(* ===== verification/PlatformDelivery.v ===== *)
(** * Platform events: what consumers observe

    The drivers reply as the pipeline does ([drivers_refine_pipeline]); with that,
    delivery to a consumer: a consumer that keeps claiming and acknowledging
    receives every outstanding event exactly once and in order, a claim that was
    never settled is handed out again by the durable driver once its visibility
    timeout has passed, and never again by the in-process driver. *)

From Stdlib Require Import ZArith Lia Ascii String.
From stdpp Require Import base gmap strings list sorting pretty.
From S2P Require Import Prelude Timestamp StoreBase PlatformEvents PlatformDrivers.

(** ** Event names *)

Lemma split_on_nonempty sep cs : split_on sep cs ≠ [].
Proof.
  induction cs as [|c cs IH]; simpl; [done|]. destruct (c =? sep); [done|].
  by destruct (split_on sep cs).
Qed.

Lemma split_on_plain sep s : sep ∉ s → split_on sep s = [s].
Proof.
  induction s as [|c s IH]; simpl; [done|]. rewrite not_elem_of_cons. intros [Hc Hs].
  destruct (Z.eqb_spec c sep); [by subst|]. by rewrite IH.
Qed.

Lemma split_on_app sep s t : sep ∉ s → split_on sep (s ++ sep :: t) = s :: split_on sep t.
Proof.
  induction s as [|c s IH]; simpl.
  - intros _. by rewrite Z.eqb_refl.
  - rewrite not_elem_of_cons. intros [Hc Hs]. destruct (Z.eqb_spec c sep); [by subst|].
    by rewrite IH.
Qed.

Lemma segment_ok_ident s : segment_ok s = true ↔ ident s.
Proof.
  destruct s as [|c s]; simpl.
  - split; [done|by inversion 1].
  - rewrite andb_true_iff, forallb_forall, <- List.Forall_forall. split.
    + intros [Hc Hs]. by constructor.
    + by inversion 1.
Qed.

Lemma ident_no_dot s : ident s → 46 ∉ s.
Proof.
  intros [c cs Hc Hcs]. rewrite not_elem_of_cons. split; [by intros <-|].
  intros Hin. rewrite Forall_forall in Hcs. by specialize (Hcs 46 Hin).
Qed.

Lemma split_on_cons cs seg segs :
  split_on 46 cs = seg :: segs →
  (segs = [] ∧ cs = seg) ∨ (∃ rest, cs = seg ++ 46 :: rest ∧ split_on 46 rest = segs).
Proof.
  revert seg. induction cs as [|c cs IH]; intros seg; simpl.
  - intros [= <- <-]. by left.
  - destruct (Z.eqb_spec c 46) as [->|Hne].
    + intros [= <- <-]. right. by exists cs.
    + destruct (split_on 46 cs) as [|s' ss] eqn:E; [by destruct (split_on_nonempty 46 cs)|].
      intros [= <- <-]. destruct (IH s' eq_refl) as [[-> ->]|(rest & -> & <-)]; [by left|].
      right. by exists rest.
Qed.

Lemma dotted_segments cs : forallb segment_ok (split_on 46 cs) = true ↔ dotted cs.
Proof.
  split.
  - remember (split_on 46 cs) as segs eqn:E. symmetry in E. revert cs E.
    induction segs as [|seg segs IH]; intros cs E; [by destruct (split_on_nonempty 46 cs)|].
    simpl. rewrite andb_true_iff, segment_ok_ident. intros [Hs Hss].
    apply split_on_cons in E as [[-> ->]|(rest & -> & E)]; [by constructor|].
    constructor; [done|]. by apply IH.
  - induction 1 as [s Hs|s t Hs Ht IH].
    + rewrite split_on_plain by by apply ident_no_dot. simpl. by rewrite (proj2 (segment_ok_ident s)).
    + rewrite split_on_app by by apply ident_no_dot. simpl. by rewrite (proj2 (segment_ok_ident s)).
Qed.

Lemma chars_nil s : Str.chars s = [] → s = "".
Proof. destruct s as [|c s]; [done|]. simpl. by repeat case_match. Qed.

(** event names: the check accepts exactly the documented pattern, identifiers
    of lower-case letters, digits and underscores that start with a letter,
    joined by single dots. *)
Theorem event_name_language name :
  is_valid_event_name name = true ↔ dotted (Str.chars name).
Proof.
  unfold is_valid_event_name. destruct name as [|c name]; [|by apply dotted_segments].
  simpl. split; [done|]. intros Hd. by apply dotted_segments in Hd.
Qed.
(* ===== verification/Sharing.v ===== *)
(** * Sharing ([frick-store/src/stores/invitation.rs],
      [frick-server/src/routes/share.rs])

    Invitations, the routes that mint and redeem them into grants, list, revoke
    and leave grants, and the acceptance of an invitation at the granularity of
    its SQL statements. JSON parsing and the random tokens are outside the
    repository and are parameters. *)

From Stdlib Require Import ZArith Lia Ascii String.
From stdpp Require Import base gmap strings list sorting pretty.
From S2P Require Import Prelude Value Timestamp StoreBase IdempotencyCache JobStore Authz ServerErrors Schema Sessions.

(** ** The invitation store *)

Record Invitation : Type := {
  iv_id : string; iv_tenant_id : string; iv_owner_user_id : string; iv_record_type : string;
  iv_record_id : string; iv_permission : string; iv_token : string; iv_created_at : string;
  iv_expires_at : string; iv_redeemed_at : option string; iv_redeemed_by_user_id : option string;
}.
Record CreateInvitationArgs : Type := {
  ci_id : string; ci_tenant_id : string; ci_owner_user_id : string; ci_record_type : string;
  ci_record_id : string; ci_permission : string; ci_token : string; ci_created_at : string;
  ci_expires_at : string;
}.
Inductive RedeemOutcome : Type :=
| Redeem_Ok (i : Invitation)
| Redeem_NotFound
| Redeem_Expired (i : Invitation)
| Redeem_AlreadyRedeemed (i : Invitation)
| Redeem_TenantMismatch (i : Invitation).
Record RedeemArgs : Type := {
  ra_token : string; ra_tenant_id : string; ra_redeemer_user_id : string; ra_now : string;
}.

(** Rows, with the primary key [id] and the unique index on [token]. *)
Definition InvitationTable : Type := list Invitation.

Definition fresh_invitation (args : CreateInvitationArgs) : Invitation :=
  {| iv_id := ci_id args; iv_tenant_id := ci_tenant_id args;
     iv_owner_user_id := ci_owner_user_id args; iv_record_type := ci_record_type args;
     iv_record_id := ci_record_id args; iv_permission := ci_permission args;
     iv_token := ci_token args; iv_created_at := ci_created_at args;
     iv_expires_at := ci_expires_at args; iv_redeemed_at := None; iv_redeemed_by_user_id := None |}.
Definition set_redeemed (now redeemer : string) (i : Invitation) : Invitation :=
  {| iv_id := iv_id i; iv_tenant_id := iv_tenant_id i; iv_owner_user_id := iv_owner_user_id i;
     iv_record_type := iv_record_type i; iv_record_id := iv_record_id i;
     iv_permission := iv_permission i; iv_token := iv_token i; iv_created_at := iv_created_at i;
     iv_expires_at := iv_expires_at i; iv_redeemed_at := Some now;
     iv_redeemed_by_user_id := Some redeemer |}.
(** ** Password resets *)

Definition DEFAULT_RESET_TTL_MINUTES : Z := 60.

Record IssuedResetToken : Type := {
  ir_token : string; ir_tenant_id : string; ir_user_id : string; ir_expires_at : string;
}.
Record ConsumedResetTokenRow : Type := { cr_tenant_id : string; cr_user_id : string }.
(** The columns besides [token_hash]. *)
Record ResetRow : Type := {
  rr_tenant_id : string; rr_user_id : string; rr_created_at : string; rr_expires_at : string;
  rr_consumed_at : option string;
}.
Abbreviation ResetTable := (gmap string ResetRow).

Definition set_consumed (now : string) (r : ResetRow) : ResetRow :=
  {| rr_tenant_id := rr_tenant_id r; rr_user_id := rr_user_id r; rr_created_at := rr_created_at r;
     rr_expires_at := rr_expires_at r; rr_consumed_at := Some now |}.
(** [tenant_id = ? AND user_id = ? AND consumed_at IS NULL]. *)
Definition outstanding_for (tenant_id user_id : string) (r : ResetRow) : bool :=
  String.eqb (rr_tenant_id r) tenant_id && String.eqb (rr_user_id r) user_id
  && bool_decide (rr_consumed_at r = None).

Module Reset.
Section Store.
Context (hash_token : string → string) (constraint_failed : string).

Definition issue (token tenant_id user_id : string) (ttl_minutes now_ms : Z) :
    M ResetTable StoreError IssuedResetToken :=
  let token_hash := hash_token token in
  let now_iso := iso_from_epoch_ms now_ms in
  let expires_at := iso_from_epoch_ms (now_ms + ttl_minutes * 60000) in
  transaction (λ t,
    let t := (λ r, if outstanding_for tenant_id user_id r then set_consumed now_iso r else r) <$> t in
    match t !! token_hash with
    | Some _ => (Err (Driver constraint_failed), t)
    | None =>
        (Ok {| ir_token := token; ir_tenant_id := tenant_id; ir_user_id := user_id;
               ir_expires_at := expires_at |},
         <[token_hash := {| rr_tenant_id := tenant_id; rr_user_id := user_id; rr_created_at := now_iso;
                            rr_expires_at := expires_at; rr_consumed_at := None |}]> t)
    end).

Definition consume (token : string) (now_ms : Z) :
    M ResetTable StoreError (option ConsumedResetTokenRow) :=
  let token_hash := hash_token token in
  let now_iso := iso_from_epoch_ms now_ms in
  transaction (λ t,
    match t !! token_hash with
    | None => (Ok None, t)
    | Some row =>
        if bool_decide (is_Some (rr_consumed_at row)) || Str.ltb (rr_expires_at row) now_iso
        then (Ok None, t)
        else (Ok (Some {| cr_tenant_id := rr_tenant_id row; cr_user_id := rr_user_id row |}),
              alter (set_consumed now_iso) token_hash t)
    end).

Definition purge_expired (now_ms : Z) : M ResetTable StoreError Z := λ t,
  let now_iso := iso_from_epoch_ms now_ms in
  (Ok (changes (λ kr : string * ResetRow, Str.ltb (rr_expires_at kr.2) now_iso) (map_to_list t)),
   filter (λ kr, Str.ltb (rr_expires_at kr.2) now_iso = false) t).
End Store.
End Reset.

(** ** The SAML replay guard *)

Record MarkSeenInput : Type := { ms_provider_id : string; ms_assertion_id : string; ms_expires_at : string }.
Record SeenRow : Type := { sa_seen_at : string; sa_expires_at : string }.
Abbreviation SeenTable := (gmap (string * string) SeenRow).

Module Saml.
Definition purge_expired (now_ms : Z) : M SeenTable StoreError Z := λ t,
  let cutoff := iso_from_epoch_ms now_ms in
  (Ok (changes (λ kr : (string * string) * SeenRow, Str.ltb (sa_expires_at kr.2) cutoff) (map_to_list t)),
   filter (λ kr, Str.ltb (sa_expires_at kr.2) cutoff = false) t).

(** The [INSERT]'s only failure in the model is the primary key; a win sweeps. *)
Definition mark_seen (input : MarkSeenInput) (now_ms : Z) : M SeenTable StoreError bool := λ t,
  let key := (ms_provider_id input, ms_assertion_id input) in
  match t !! key with
  | Some _ => (Ok false, t)
  | None =>
      let t := <[key := {| sa_seen_at := iso_from_epoch_ms now_ms; sa_expires_at := ms_expires_at input |}]> t in
      (Ok true, (purge_expired now_ms t).2)
  end.
Inductive call_tr (s s' : State) : Prop :=
| T_same :
    st_rooms s' = st_rooms s → st_invites s' = st_invites s → st_participants s' = st_participants s →
    same_sessions s s' → call_tr s s'
| T_create t app c r invites :
    no_colon c = true → (∀ t', st_rooms s !! (t', c) = None) →
    cr_id r = c → cr_state r = Room_Ringing →
    Forall (λ i, ci_call_id i = c ∧ ci_id i = invite_id c (ci_invitee_user_id i)) invites →
    st_rooms s' = <[(t, c) := (app, r)]> (st_rooms s) →
    st_invites s' = foldl (λ m i, <[(t, ci_id i) := (app, i)]> m) (st_invites s) invites →
    st_participants s' = st_participants s →
    (∀ c', has_session (st_media s') c' = (if decide (c' = c) then true else has_session (st_media s) c')) →
    call_tr s s'
| T_invite t app c r i status at_ :
    st_rooms s !! (t, c) = Some (app, r) → live r →
    st_invites s !! (t, ci_id i) = Some (app, i) → ci_call_id i = c →
    (ci_status i = Invite_Accepted → status = Invite_Accepted) →
    st_rooms s' = st_rooms s → st_participants s' = st_participants s →
    st_invites s' = <[(t, ci_id i) := (app, set_status status at_ i)]> (st_invites s) →
    same_sessions s s' → call_tr s s'
| T_join t app c r p at_ :
    st_rooms s !! (t, c) = Some (app, r) → live r →
    cp_call_id p = c → cp_state p = Part_Joined →
    cp_id p = participant_id c (cp_user_id p) (cp_device_id p) →
    (st_invites s' = st_invites s
     ∨ ∃ i, st_invites s !! (t, ci_id i) = Some (app, i) ∧ ci_call_id i = c
            ∧ st_invites s' = <[(t, ci_id i) := (app, set_status Invite_Accepted at_ i)]> (st_invites s)) →
    admitted s' t app c (cp_user_id p) → fits s t app c (cp_user_id p) →
    st_participants s' = <[(t, cp_id p) := (app, p)]> (st_participants s) →
    st_rooms s' = (if bool_decide (cr_state r = Room_Ringing)
                   then <[(t, c) := (app, activated at_ r)]> (st_rooms s) else st_rooms s) →
    same_sessions s s' → call_tr s s'
| T_media t app c r p p' :
    st_rooms s !! (t, c) = Some (app, r) → live r →
    st_participants s !! (t, cp_id p) = Some (app, p) → cp_call_id p = c → cp_state p = Part_Joined →
    same_identity p p' → cp_state p' = Part_Joined →
    st_rooms s' = st_rooms s → st_invites s' = st_invites s →
    st_participants s' = <[(t, cp_id p) := (app, p')]> (st_participants s) →
    same_sessions s s' → call_tr s s'
| T_leave t app c r p p' :
    st_rooms s !! (t, c) = Some (app, r) → live r →
    st_participants s !! (t, cp_id p) = Some (app, p) → cp_call_id p = c → cp_state p = Part_Joined →
    same_identity p p' → cp_state p' = Part_Left →
    (∃ q, joined_in s' t c q) →
    st_rooms s' = st_rooms s → st_invites s' = st_invites s →
    st_participants s' = <[(t, cp_id p) := (app, p')]> (st_participants s) →
    same_sessions s s' → call_tr s s'
| T_last_leave t app c r p p' at_ :
    st_rooms s !! (t, c) = Some (app, r) → live r →
    st_participants s !! (t, cp_id p) = Some (app, p) → cp_call_id p = c → cp_state p = Part_Joined →
    same_identity p p' → cp_state p' = Part_Left →
    st_rooms s' = <[(t, c) := (app, ended at_ r)]> (st_rooms s) → st_invites s' = st_invites s →
    st_participants s' = <[(t, cp_id p) := (app, p')]> (st_participants s) →
    released c s s' → call_tr s s'
| T_end t app c r at_ :
    st_rooms s !! (t, c) = Some (app, r) → live r →
    st_rooms s' = <[(t, c) := (app, ended at_ r)]> (st_rooms s) → st_invites s' = st_invites s →
    st_participants s' = st_participants s → released c s s' → call_tr s s'.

-------

Task prompt: An exact transcription of the lines from the start of the listing through the line bearing "receives every outstanding" is the whole answer.

Exercise response:
(* ===== verification/PlatformDelivery.v ===== *)
(** * Platform events: what consumers observe

    The drivers reply as the pipeline does ([drivers_refine_pipeline]); with that,
    delivery to a consumer: a consumer that keeps claiming and acknowledging
    receives every outstanding event exactly once and in order, a claim that was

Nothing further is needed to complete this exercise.